====== Data for this exercise ======
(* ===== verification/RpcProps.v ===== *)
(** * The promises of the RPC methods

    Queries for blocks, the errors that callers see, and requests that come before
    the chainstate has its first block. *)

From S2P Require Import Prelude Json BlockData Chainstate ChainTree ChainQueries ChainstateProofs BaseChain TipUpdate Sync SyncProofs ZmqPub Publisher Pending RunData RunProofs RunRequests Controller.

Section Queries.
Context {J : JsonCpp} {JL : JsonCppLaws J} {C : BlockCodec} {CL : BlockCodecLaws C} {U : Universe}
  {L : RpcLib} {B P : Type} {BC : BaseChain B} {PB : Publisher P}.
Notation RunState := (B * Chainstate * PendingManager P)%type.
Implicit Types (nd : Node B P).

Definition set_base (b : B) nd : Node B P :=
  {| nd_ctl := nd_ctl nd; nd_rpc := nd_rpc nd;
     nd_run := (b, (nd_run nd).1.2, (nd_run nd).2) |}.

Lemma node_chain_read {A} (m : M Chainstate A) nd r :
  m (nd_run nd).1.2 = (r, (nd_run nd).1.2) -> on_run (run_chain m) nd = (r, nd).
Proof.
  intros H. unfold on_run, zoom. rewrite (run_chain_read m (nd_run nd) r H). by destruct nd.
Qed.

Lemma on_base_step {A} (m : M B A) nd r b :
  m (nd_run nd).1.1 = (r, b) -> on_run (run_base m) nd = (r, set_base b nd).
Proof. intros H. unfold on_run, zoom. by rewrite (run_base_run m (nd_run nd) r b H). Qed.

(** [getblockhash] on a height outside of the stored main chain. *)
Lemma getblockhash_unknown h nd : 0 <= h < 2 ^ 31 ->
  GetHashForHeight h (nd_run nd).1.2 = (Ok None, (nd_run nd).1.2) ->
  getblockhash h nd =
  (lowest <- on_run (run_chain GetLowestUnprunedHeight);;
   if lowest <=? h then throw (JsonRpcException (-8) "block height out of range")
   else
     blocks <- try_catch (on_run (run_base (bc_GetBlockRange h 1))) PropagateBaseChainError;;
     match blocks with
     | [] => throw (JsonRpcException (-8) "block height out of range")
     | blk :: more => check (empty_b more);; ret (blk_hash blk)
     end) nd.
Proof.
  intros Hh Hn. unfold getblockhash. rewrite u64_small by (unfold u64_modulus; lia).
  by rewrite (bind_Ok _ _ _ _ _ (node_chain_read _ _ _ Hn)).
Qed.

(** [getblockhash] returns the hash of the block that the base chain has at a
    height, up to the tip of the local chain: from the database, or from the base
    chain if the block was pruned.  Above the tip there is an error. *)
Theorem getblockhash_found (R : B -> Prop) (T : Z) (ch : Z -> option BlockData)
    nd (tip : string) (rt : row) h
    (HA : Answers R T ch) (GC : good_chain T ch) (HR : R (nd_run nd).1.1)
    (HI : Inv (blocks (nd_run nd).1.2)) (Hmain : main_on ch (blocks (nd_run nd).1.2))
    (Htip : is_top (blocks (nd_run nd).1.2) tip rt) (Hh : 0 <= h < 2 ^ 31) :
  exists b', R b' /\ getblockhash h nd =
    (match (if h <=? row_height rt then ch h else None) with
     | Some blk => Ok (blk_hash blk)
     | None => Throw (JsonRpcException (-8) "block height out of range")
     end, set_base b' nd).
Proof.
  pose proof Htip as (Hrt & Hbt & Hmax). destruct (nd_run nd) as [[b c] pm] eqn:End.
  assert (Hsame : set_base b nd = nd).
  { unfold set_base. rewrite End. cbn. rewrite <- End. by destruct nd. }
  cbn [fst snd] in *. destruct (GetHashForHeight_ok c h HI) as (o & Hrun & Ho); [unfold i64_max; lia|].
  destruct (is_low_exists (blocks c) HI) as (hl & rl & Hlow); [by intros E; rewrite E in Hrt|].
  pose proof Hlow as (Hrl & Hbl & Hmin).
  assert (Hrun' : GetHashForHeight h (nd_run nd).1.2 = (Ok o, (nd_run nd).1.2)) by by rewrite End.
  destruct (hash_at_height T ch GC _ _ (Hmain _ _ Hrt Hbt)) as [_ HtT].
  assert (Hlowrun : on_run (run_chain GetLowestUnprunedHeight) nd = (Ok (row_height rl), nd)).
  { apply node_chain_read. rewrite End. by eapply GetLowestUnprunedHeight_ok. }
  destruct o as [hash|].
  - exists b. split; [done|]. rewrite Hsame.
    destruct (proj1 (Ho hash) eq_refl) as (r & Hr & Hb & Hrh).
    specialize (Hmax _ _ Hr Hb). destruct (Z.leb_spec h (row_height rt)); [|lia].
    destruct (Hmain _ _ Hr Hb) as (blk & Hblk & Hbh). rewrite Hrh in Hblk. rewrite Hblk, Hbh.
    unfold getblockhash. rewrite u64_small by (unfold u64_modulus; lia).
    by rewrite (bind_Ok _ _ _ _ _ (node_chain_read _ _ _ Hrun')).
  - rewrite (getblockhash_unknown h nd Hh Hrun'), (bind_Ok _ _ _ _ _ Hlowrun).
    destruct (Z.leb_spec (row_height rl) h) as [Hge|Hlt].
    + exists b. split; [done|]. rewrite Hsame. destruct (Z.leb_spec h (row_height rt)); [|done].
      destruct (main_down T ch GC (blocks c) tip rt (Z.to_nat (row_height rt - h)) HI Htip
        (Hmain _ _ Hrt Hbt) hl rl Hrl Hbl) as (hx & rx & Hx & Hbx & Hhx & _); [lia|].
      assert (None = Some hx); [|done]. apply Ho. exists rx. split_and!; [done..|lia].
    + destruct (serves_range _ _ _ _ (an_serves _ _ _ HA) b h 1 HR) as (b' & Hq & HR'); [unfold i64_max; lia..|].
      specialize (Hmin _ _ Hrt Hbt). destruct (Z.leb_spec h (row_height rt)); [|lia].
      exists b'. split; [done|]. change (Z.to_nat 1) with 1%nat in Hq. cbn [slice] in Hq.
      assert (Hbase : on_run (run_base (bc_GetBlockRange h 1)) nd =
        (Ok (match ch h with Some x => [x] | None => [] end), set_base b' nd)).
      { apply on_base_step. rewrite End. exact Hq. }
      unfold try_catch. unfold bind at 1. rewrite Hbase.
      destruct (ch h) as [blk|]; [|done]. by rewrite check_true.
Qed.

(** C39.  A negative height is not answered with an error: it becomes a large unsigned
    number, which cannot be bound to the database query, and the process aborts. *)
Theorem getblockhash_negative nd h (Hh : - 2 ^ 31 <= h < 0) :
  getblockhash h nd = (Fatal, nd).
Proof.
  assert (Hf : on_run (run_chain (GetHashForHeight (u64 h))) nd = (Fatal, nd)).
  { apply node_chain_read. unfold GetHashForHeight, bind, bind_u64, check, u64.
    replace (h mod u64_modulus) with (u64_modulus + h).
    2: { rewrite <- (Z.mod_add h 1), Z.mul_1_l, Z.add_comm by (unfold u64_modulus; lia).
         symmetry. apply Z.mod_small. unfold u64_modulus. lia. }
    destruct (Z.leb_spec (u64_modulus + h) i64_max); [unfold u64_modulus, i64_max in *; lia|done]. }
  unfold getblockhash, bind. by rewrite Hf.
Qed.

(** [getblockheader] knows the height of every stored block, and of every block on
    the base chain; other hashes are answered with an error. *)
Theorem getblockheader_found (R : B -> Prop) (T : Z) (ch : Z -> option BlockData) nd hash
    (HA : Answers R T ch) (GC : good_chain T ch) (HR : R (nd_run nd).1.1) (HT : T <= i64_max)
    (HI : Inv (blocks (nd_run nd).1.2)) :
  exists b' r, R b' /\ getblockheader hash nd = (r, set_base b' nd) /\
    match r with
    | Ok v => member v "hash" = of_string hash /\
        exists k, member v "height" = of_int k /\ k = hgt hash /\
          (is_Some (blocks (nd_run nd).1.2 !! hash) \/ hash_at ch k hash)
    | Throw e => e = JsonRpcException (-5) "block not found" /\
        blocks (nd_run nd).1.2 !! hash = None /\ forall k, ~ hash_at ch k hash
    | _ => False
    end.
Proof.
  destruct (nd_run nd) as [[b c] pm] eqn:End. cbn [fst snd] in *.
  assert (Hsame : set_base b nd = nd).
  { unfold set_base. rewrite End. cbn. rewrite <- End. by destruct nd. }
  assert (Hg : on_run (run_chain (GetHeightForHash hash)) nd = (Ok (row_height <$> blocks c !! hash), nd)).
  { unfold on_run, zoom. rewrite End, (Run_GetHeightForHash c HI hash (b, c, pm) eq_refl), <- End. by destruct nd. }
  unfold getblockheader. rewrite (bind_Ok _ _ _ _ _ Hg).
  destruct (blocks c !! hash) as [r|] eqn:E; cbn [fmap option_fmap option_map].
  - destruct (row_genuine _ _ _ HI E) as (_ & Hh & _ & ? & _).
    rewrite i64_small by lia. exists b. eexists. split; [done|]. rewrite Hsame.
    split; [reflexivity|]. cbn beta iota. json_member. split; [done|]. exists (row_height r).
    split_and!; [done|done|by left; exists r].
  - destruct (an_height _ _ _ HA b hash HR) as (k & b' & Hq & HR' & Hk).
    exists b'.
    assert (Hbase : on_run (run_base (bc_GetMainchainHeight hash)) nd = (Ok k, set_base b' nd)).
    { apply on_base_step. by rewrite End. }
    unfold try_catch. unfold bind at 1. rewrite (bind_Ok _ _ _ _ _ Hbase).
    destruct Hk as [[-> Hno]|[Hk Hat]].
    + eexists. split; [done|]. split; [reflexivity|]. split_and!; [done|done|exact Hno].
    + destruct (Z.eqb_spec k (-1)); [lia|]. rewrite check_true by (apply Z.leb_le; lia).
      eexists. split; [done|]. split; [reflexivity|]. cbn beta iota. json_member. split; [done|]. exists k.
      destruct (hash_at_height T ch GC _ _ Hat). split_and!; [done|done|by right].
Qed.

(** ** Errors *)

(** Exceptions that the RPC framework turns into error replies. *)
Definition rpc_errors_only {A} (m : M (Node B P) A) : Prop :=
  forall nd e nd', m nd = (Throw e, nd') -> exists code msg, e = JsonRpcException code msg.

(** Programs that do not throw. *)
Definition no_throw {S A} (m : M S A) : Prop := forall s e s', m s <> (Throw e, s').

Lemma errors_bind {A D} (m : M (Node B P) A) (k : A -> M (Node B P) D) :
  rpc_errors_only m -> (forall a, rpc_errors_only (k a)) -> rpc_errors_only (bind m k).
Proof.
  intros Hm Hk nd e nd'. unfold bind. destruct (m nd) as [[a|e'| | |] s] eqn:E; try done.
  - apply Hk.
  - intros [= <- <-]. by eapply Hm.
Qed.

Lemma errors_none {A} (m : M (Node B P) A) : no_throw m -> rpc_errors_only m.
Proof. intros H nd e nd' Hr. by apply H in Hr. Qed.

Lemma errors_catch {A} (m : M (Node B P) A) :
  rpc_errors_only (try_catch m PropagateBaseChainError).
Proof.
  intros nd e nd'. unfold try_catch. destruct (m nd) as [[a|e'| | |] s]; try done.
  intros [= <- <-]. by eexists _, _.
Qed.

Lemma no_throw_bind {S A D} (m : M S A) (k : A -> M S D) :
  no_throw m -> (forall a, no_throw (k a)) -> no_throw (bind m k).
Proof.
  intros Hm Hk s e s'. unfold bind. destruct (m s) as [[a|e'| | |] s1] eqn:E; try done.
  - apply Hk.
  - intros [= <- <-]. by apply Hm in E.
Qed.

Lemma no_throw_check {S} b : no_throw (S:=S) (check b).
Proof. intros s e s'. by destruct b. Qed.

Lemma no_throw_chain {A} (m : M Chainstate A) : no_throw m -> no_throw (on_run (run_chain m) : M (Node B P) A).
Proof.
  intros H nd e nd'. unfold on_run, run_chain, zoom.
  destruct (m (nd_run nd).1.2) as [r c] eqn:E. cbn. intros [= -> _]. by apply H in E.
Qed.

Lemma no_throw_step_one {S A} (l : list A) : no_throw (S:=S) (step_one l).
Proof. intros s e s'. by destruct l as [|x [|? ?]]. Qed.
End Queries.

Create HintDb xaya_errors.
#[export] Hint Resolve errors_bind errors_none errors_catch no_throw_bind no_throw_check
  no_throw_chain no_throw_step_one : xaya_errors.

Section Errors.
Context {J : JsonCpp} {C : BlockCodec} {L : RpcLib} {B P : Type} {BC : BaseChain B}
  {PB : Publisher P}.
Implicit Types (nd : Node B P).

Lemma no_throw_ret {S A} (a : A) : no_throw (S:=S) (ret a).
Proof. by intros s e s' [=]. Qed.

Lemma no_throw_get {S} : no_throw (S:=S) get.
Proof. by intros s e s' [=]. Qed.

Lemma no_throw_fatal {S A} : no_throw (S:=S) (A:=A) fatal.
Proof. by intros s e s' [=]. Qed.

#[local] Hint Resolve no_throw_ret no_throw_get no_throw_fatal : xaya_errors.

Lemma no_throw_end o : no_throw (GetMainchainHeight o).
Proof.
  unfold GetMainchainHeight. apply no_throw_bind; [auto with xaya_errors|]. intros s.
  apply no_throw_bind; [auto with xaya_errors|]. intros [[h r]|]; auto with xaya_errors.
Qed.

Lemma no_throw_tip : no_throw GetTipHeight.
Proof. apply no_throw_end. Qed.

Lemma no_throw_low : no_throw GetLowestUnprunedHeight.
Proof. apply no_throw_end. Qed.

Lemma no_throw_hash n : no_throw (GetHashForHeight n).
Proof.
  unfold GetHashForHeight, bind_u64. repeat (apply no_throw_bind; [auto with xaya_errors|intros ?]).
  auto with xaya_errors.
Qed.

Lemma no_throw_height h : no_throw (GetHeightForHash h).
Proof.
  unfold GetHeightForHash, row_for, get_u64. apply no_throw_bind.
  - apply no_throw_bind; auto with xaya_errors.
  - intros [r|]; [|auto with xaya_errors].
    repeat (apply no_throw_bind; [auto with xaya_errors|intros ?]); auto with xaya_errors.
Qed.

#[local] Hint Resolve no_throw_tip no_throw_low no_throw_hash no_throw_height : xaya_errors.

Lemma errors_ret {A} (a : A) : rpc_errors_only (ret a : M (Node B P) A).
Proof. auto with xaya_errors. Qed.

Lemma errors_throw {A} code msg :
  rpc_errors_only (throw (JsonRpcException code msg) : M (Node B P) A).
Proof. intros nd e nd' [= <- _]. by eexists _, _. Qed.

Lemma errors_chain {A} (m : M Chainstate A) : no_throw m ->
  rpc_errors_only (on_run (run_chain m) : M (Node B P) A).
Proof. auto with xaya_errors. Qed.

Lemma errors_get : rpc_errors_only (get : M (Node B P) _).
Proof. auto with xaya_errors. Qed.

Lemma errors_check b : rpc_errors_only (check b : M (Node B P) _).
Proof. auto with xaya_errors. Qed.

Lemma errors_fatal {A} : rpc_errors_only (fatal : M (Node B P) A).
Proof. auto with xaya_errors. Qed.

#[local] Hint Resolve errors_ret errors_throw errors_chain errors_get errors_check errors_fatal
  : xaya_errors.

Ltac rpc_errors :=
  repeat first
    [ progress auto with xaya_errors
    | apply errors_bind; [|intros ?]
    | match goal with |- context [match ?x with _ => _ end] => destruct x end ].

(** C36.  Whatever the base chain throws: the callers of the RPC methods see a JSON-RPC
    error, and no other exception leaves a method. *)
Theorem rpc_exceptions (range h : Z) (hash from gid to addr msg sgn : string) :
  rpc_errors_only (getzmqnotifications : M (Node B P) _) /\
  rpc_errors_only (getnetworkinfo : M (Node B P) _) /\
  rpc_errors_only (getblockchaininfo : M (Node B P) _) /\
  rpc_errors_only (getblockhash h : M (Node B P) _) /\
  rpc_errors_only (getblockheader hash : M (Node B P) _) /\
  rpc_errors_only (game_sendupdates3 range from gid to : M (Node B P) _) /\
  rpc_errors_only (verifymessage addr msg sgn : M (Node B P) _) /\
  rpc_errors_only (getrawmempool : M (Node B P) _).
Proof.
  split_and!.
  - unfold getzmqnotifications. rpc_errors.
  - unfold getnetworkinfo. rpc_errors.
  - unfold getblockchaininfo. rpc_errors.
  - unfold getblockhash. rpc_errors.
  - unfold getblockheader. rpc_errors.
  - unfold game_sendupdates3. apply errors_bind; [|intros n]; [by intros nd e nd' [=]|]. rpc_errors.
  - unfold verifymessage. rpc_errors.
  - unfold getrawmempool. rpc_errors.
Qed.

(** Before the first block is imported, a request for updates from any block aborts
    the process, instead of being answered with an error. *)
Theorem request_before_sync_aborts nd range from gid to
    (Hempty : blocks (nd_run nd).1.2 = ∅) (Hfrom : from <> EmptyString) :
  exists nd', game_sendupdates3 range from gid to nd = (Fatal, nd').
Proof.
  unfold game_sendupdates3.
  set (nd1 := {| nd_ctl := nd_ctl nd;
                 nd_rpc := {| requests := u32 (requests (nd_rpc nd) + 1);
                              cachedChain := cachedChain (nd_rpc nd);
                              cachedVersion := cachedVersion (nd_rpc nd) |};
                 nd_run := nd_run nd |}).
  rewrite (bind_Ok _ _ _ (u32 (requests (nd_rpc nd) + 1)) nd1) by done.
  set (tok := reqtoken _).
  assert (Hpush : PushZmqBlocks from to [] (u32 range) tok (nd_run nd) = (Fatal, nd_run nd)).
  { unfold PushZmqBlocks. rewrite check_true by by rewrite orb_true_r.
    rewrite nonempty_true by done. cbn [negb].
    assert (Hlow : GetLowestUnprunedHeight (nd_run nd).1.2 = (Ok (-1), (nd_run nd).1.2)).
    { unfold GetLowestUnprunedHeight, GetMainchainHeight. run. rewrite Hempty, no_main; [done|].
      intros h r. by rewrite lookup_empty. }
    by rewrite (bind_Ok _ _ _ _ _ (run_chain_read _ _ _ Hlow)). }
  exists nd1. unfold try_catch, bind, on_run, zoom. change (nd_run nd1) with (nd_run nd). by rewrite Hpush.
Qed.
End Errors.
======
:: Task item ::
Once the line containing "Notation RunState := (B" has been written out, please stop; every line before it, back to the first line of the records above, should be given exactly.

:: Solution to this problem ::
(* ===== verification/RpcProps.v ===== *)
(** * The promises of the RPC methods

    Queries for blocks, the errors that callers see, and requests that come before
    the chainstate has its first block. *)

From S2P Require Import Prelude Json BlockData Chainstate ChainTree ChainQueries ChainstateProofs BaseChain TipUpdate Sync SyncProofs ZmqPub Publisher Pending RunData RunProofs RunRequests Controller.

Section Queries.
Context {J : JsonCpp} {JL : JsonCppLaws J} {C : BlockCodec} {CL : BlockCodecLaws C} {U : Universe}
  {L : RpcLib} {B P : Type} {BC : BaseChain B} {PB : Publisher P}.
Notation RunState := (B * Chainstate * PendingManager P)%type.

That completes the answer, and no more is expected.